Most families have rules regarding their children’s drug and
alcohol use. Sometimes clear consequences for drug or alcohol use have
been articulated. Other times they have not, but kids generally know
what will happen if mom and dad find out.
If you suspect that your son or daughter is experimenting, and you
feel that they are not being on the level, you may need to change your
approach. Indeed, it is important to uphold family values, standards and
rules, but it is also important to identify a problem--hopefully early
on. This may require "bending the rules" somewhat. You must
ask yourself how important knowing why your child is using alcohol or
drugs is to you. If you are like most parents it is vital.
Your likelihood of acquiring information decreases if you use the
following tactics:
* Cornering them aggressively with evidence (for example,
alcohol on breath, beer bottles in trash, rumors from friends)
* Threatening as a means of gathering information (e.g.
"If I find out you are drinking, you won’t be let out of my sight
until you graduate!")
* Lecturing. Recall your own experience in school. The
teachers who were the most boring were those who simply lectured. Kids
are experts at tuning out boring verbal "noise."
* Absurd Fear Implementation. There is nothing wrong with
helping your kids understand the negative consequences of drug or
alcohol abuse, but threats based on inaccurate information or
exaggerated information (e.g. one drink and you become an alcoholic) are
only going to make kids less likely to share with parents what is going
on.
The following tips may increase your likelihood of getting accurate
information and opening channels of communication:
* Express to them that it is infinitely more important to you that
they are safe from harm and happy than is any household rule. Impart on
your kids the understanding that if they have been drinking and need any
sort of help to ensure their safety (for example, transportation), that
it will be provided.
* Express to them that though family rules are important to uphold,
you respect their ability to make responsible decisions.
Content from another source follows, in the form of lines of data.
(** Only the zero polynomial has a multiple of degree below [dg]. *)
Lemma clmul_bits_low n q :
  0 <= q < 2 ^ Z.of_nat n -> clmul_bits n q g < 2 ^ dg -> q = 0.
Proof.
  pose proof (degree_nonneg g) as Hd. fold dg in Hd.
  induction n as [|n IH]; intros Hq Hlow.
  - simpl in Hq. lia.
  - rewrite clmul_bits_S in Hlow.
    destruct (Z.testbit q (Z.of_nat n)) eqn:E.
    + exfalso.
      pose proof (clmul_bits_bound n q) as Hb.
      pose proof (clmul_bits_bound (S n) q) as Hb'.
      rewrite clmul_bits_S, E in Hb'.
      assert (T : Z.testbit (Z.lxor (Z.shiftl g (Z.of_nat n)) (clmul_bits n q g))
                            (dg + Z.of_nat n) = false).
      { apply (bits_above _ dg); lia. }
      rewrite Z.lxor_spec in T.
      rewrite (bits_above (clmul_bits n q g) (dg + Z.of_nat n)) in T by lia.
      unfold dg, degree in T. rewrite shiftl_top in T by lia.
      discriminate.
    + rewrite Z.lxor_0_l in Hlow. apply IH; [|exact Hlow].
      apply lt_pow2_drop_top; [lia | | exact E].
      now replace (Z.of_nat n + 1) with (Z.of_nat (S n)) by lia.
Qed.

(** Long division computes a quotient: the dividend is the product plus
    the remainder. *)
Lemma mod_from_quotient n m :
  0 <= m < 2 ^ (dg + Z.of_nat n) ->
  exists q, 0 <= q < 2 ^ Z.of_nat n /\
            m = Z.lxor (clmul_bits n q g) (mod_from n m g).
Proof.
  pose proof (degree_nonneg g) as Hd. fold dg in Hd.
  revert m. induction n as [|n IH]; intros m Hm.
  - exists 0. split; [simpl; lia|].
    cbn [clmul_bits mod_from]. now rewrite Z.lxor_0_l.
  - assert (Hc : 0 <= cancel g (Z.of_nat n) m < 2 ^ (dg + Z.of_nat n)).
    { apply cancel_bound; [exact g_pos | lia |].
      now replace (degree g + Z.of_nat n + 1) with (dg + Z.of_nat (S n)) by (unfold dg; lia). }
    destruct (IH _ Hc) as (q' & Hq' & E).
    assert (Hpow : 2 ^ Z.of_nat (S n) = 2 * 2 ^ Z.of_nat n).
    { rewrite Nat2Z.inj_succ, Z.pow_succ_r by lia. reflexivity. }
    rewrite mod_from_S. unfold cancel in E, Hc |- *.
    destruct (Z.testbit m (degree g + Z.of_nat n)) eqn:T.
    + exists (Z.lxor q' (2 ^ Z.of_nat n)). split.
      * apply lxor_lt_pow2; [lia | lia |]. split; [|lia].
        apply Z.pow_nonneg. lia.
      * rewrite clmul_bits_S, Z.lxor_spec, testbit_pow2, Z.eqb_refl by lia.
        rewrite (bits_above q' (Z.of_nat n)) by lia. simpl.
        rewrite (clmul_bits_ext n _ q').
        -- rewrite Z.lxor_assoc, <- E, Z.lxor_comm. symmetry. apply lxor_cancel_r.
        -- intros j Hj. rewrite Z.lxor_spec, testbit_pow2 by lia.
           replace (j =? Z.of_nat n) with false by (symmetry; apply Z.eqb_neq; lia).
           apply xorb_false_r.
    + exists q'. split; [lia|].
      rewrite clmul_bits_S, (bits_above q' (Z.of_nat n)) by lia.
      now rewrite Z.lxor_0_l.
Qed.
(** * WhatsApp / Gemini bot: a shallow embedding of [app.py]

    The bot is a thin orchestration of two external systems, a Selenium
    Chrome driver and the Gemini SDK, around one shared [WhatsAppBot]
    object.  The embedding keeps that shape:

    - the external systems are an interface [Env] over an abstract
      [World]; nothing is assumed about what they answer;
    - every method is written in a state-and-exception monad [M] over a
      [machine]: the shared bot object, the world and the history of
      the calls made so far;
    - Python exceptions are the [Raise] results of [M]; [try/except
      Exception] is [try_except];
    - the bot object is shared between the Flask request threads and the
      polling thread.  Whenever a thread blocks in an external call the
      others may run: [other_threads] says what they do to the object. *)

From Stdlib Require Import String Ascii List Bool Arith Lia.
Import ListNotations.
Open Scope string_scope.

(** ** Values *)

(** A Python exception: its class and [str(e)]. *)
Record exn : Type := Exception { exn_class : string; exn_str : string }.

Inductive result (A : Type) : Type :=
| Ok (a : A)
| Raise (e : exn).
Arguments Ok {A} a.
Arguments Raise {A} e.

(** [webdriver.Chrome] objects and [WebElement]s are opaque references. *)
Definition handle := nat.
Definition element := nat.

(** The value of [model.generate_content]; reading [.text] may raise. *)
Inductive response : Type := Response (text : result string).

Definition response_text (r : response) : result string :=
  match r with Response t => t end.

(** The image built by [qrcode.make]. *)
Inductive image : Type := QRImage (data : string).

Record chrome_options : Type :=
  { arguments : list string; binary_location : string }.

Definition ChromeOptions : chrome_options :=
  {| arguments := []; binary_location := EmptyString |}.
Definition _location_error (error : string) : M t unit :=
  (self <- get ;;
   while_location_requests
     (fun future =>
        set_exception future
          (RuntimeError ("Unable to obtain a location (" +:+ error +:+ ")")))
     (location_requests self))%py.

Definition request_permission (future : nat) : M t unit :=
  (self <- get ;;
   modify (set_permission_requests (future :: permission_requests self)) ;;;
   call_native requestAlwaysAuthorization)%py.

Definition request_background_permission (future : nat) : M t unit :=
  (self <- get ;;
   modify (set_permission_requests (future :: permission_requests self)) ;;;
   call_native requestAlwaysAuthorization)%py.

Definition current_location (result : nat) : M t unit :=
  (self <- get ;;
   if has_permission true self then
     match location (native self) with
     | None =>
         modify (set_location_requests (result :: location_requests self)) ;;;
         call_native requestLocation
     | Some location =>
         set_result result
           (VLatLng (mkLatLng (latitude (coordinate location))
                              (longitude (coordinate location))))
     end
   else
     raise (PermissionError
              "App does not have permission to use geolocation services"))%py.
(** * caput.mpiarray: a shallow embedding of the distributed array

    The development follows [caput/mpiarray.py].  A rank's view of the world
    is explicit: a communicator value carries the size of the group and the
    rank of the process that holds it; local numpy buffers live in a
    per-rank heap so that views and copies can be told apart; a collective
    routine is a program of one rank that stops wherever the whole
    communicator has to take part, and the programs of all ranks are run
    in lock step.

    Python raises are modelled by [result]; Python integers by [Z] where
    they may be negative (indices, slice bounds) and by [nat] where the
    code only ever produces extents, ranks and axis numbers. *)

From stdpp Require Import list.

Local Set Warnings "-register-all,-clear-no-such-hyp".

(** ** Exceptions and results *)

Inductive exn :=
  | AxisException      (* caput.mpiarray.AxisException *)
  | LayoutException    (* the bare [Exception] raised by [wrap] *)
  | IndexError
  | ValueError
  | RuntimeError
  | TypeError
  | KeyError
  | ZeroDivisionError
  | MPIError           (* a request that completes with a failure status *)
  | Deadlock           (* not an exception: the rank never returns *)
  | Dangling.          (* not an exception: a handle without a buffer *)

Inductive result (A : Type) :=
  | Ok (a : A)
  | Raise (e : exn).
Arguments Ok {A} a.
Arguments Raise {A} e.

Global Instance result_ret : MRet result := λ A a, Ok a.
Global Instance result_bind : MBind result := λ A B f r,
  match r with Ok a => f a | Raise e => Raise e end.

Definition of_option {A} (e : exn) (o : option A) : result A :=
  match o with Some a => Ok a | None => Raise e end.

Definition is_ok {A} (r : result A) : bool :=
  match r with Ok _ => true | Raise _ => false end.

(** ** mpiutil: communicators and the balanced split *)

Module mpiutil.

(** A rank's handle on a communicator: the group size and the rank of the
    holder.  Membership is fixed. *)
Record Comm := mkComm { size : nat; rank : nat }.

(** Modelled from the spec: [mpiutil.split_m], [split_all] and
    [split_local] are not part of the sources at hand.  The spec gives
    the balanced split as: rank [r] gets extent
    [n//size + (1 if r < n%size else 0)], offsets are the exclusive
    prefix sum, and rank [r] owns [offset_r, offset_r + extent_r). *)
Definition extent (n m r : nat) : nat :=
  n / m + (if bool_decide (r < n `mod` m) then 1 else 0).

(** Closed form of the start of part [r]. *)
Definition offset_of (n m r : nat) : nat := r * (n / m) + r `min` (n `mod` m).

(** Exclusive running sum, started at [acc]. *)
Fixpoint cumsum (acc : nat) (part : list nat) : list nat :=
  match part with
  | [] => []
  | p :: ps => acc :: cumsum (acc + p) ps
  end.

(** Returns the triple (extents, starts, ends), one entry per part. *)
Definition split_m (n m : nat) : list nat * list nat * list nat :=
  let part := extent n m <$> seq 0 m in
  let starts := cumsum 0 part in
  (part, starts, zip_with Nat.add starts part).

(** A missing communicator stands for a serial run: one rank, numbered 0. *)
Definition comm_size (comm : option Comm) : nat :=
  match comm with Some c => size c | None => 1 end.
Definition comm_rank (comm : option Comm) : nat :=
  match comm with Some c => rank c | None => 0 end.

Definition split_all (n : nat) (comm : option Comm) :=
  split_m n (comm_size comm).

Definition split_local (n : nat) (comm : option Comm) : nat * nat * nat :=
  let '(part, starts, ends) := split_all n comm in
  let r := comm_rank comm in
  (part !!! r, starts !!! r, ends !!! r).

End mpiutil.

Import mpiutil.

(** ** numpy arrays

    An array is its shape together with its elements, nested one list per
    axis in C order.  The shape is kept next to the elements because an
    array with a zero extent has no elements to read the later extents
    from. *)

Inductive nested (T : Type) :=
  | Leaf (x : T)
  | Node (xs : list (nested T)).
Arguments Leaf {T} x.
Arguments Node {T} xs.

Record ndarray (T : Type) := mk_ndarray { shape : list nat; items : nested T }.
Arguments mk_ndarray {T} shape items.
Arguments shape {T} n.
Arguments items {T} n.

Definition children {T} (a : nested T) : list (nested T) :=
  match a with Leaf _ => [] | Node xs => xs end.

(** [has_shape s a]: the nesting of [a] is exactly the one [s] prescribes. *)
Fixpoint has_shape {T} (s : list nat) (a : nested T) : Prop :=
  match s, a with
  | [], Leaf _ => True
  | n :: s', Node xs => length xs = n ∧ Forall (has_shape s') xs
  | _, _ => False
  end.

Definition wf_ndarray {T} (a : ndarray T) : Prop := has_shape (shape a) (items a).

(** [np.full(s, x)]; also stands for freshly allocated, not yet written
    memory when [x] is the placeholder for uninitialised contents. *)
Fixpoint full {T} (s : list nat) (x : T) : nested T :=
  match s with
  | [] => Leaf x
  | n :: s' => Node (replicate n (full s' x))
  end.

(** Number of elements of an array of shape [s]. *)
Definition prod_list (s : list nat) : nat := foldr Nat.mul 1 s.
* Express that you and your spouse will attempt to be as flexible as
possible with regard to solutions.
* Express your understanding as to the reasons why a teenager might
experiment with drugs or alcohol. This is not the same as condoning
underage drinking or illegal drug use. It is simply conveying to your
children that you understand the obvious and are open to discussing the
issue should it arise.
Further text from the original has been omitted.